◆ **Problem to solve**
Pull out every line below holding the word "standardMaterial".

Collected data entries:
(** X21. A sphere that was updated with another marker is disposed with a
    release for that marker, while the material it holds, the only one it
    acquired, is the one of the marker it was constructed with. *)
Theorem dispose_releases_for_the_last_marker
    (topic_ : string) (m0 m1 : Marker) (shared : Shared) :
  rgbaEqual (color m0) (color m0) = true ->
  rgbaEqual (color m1) (color m1) = true ->
  let st := update m1 (new_RenderableSphere topic_ m0 shared) in
  material (mesh st.1) = (standardMaterial m0 (materialCache shared)).1
  /\ materialCache st.2 = (standardMaterial m0 (materialCache shared)).2
  /\ materialCache (dispose st)
       = releaseStandardMaterial m1 (standardMaterial m0 (materialCache shared)).2.
Proof.
  intros H0 H1. cbn zeta. rewrite (new_sphere_unfold topic_ m0 shared H0). cbn zeta.
  rewrite (update_with_equal_color m1 _ _ H1).
  unfold dispose. cbn [fst snd marker set_scale RenderableMarker_update mesh material
                       materialCache set_materialCache].
  destruct (geometry_keeps_renderer (lod shared)
              {| materialCache := (standardMaterial m0 (materialCache shared)).2;
                 lod := lod shared;
                 renderables :=
                   if bool_decide (getMarkerId topic_ (ns m0) (id m0) ∈ renderables shared)
                   then renderables shared
                   else renderables shared ++ [getMarkerId topic_ (ns m0) (id m0)];
                 static_lod := static_lod shared;
                 static_geometry := static_geometry shared |}) as (Hm & _).
  cbn [materialCache] in Hm. rewrite Hm. repeat split.
Qed.

(** X22. Of two updates in a row the second one decides: nothing of the first
    marker is left in the sphere. *)
Theorem last_update_wins (m1 m2 : Marker) (st : RenderableSphere * Shared) :
  rgbaEqual (color m1) (color m1) = true ->
  rgbaEqual (color m2) (color m2) = true ->
  update m2 (update m1 st) = update m2 st.
Proof.
  intros H1 H2. destruct st as [this shared].
  rewrite (update_with_equal_color m1 this shared H1).
  rewrite !(update_with_equal_color m2 _ shared H2). reflexivity.
Qed.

◆ **Result of this task**
  material (mesh st.1) = (standardMaterial m0 (materialCache shared)).1
  /\ materialCache st.2 = (standardMaterial m0 (materialCache shared)).2
       = releaseStandardMaterial m1 (standardMaterial m0 (materialCache shared)).2.
              {| materialCache := (standardMaterial m0 (materialCache shared)).2;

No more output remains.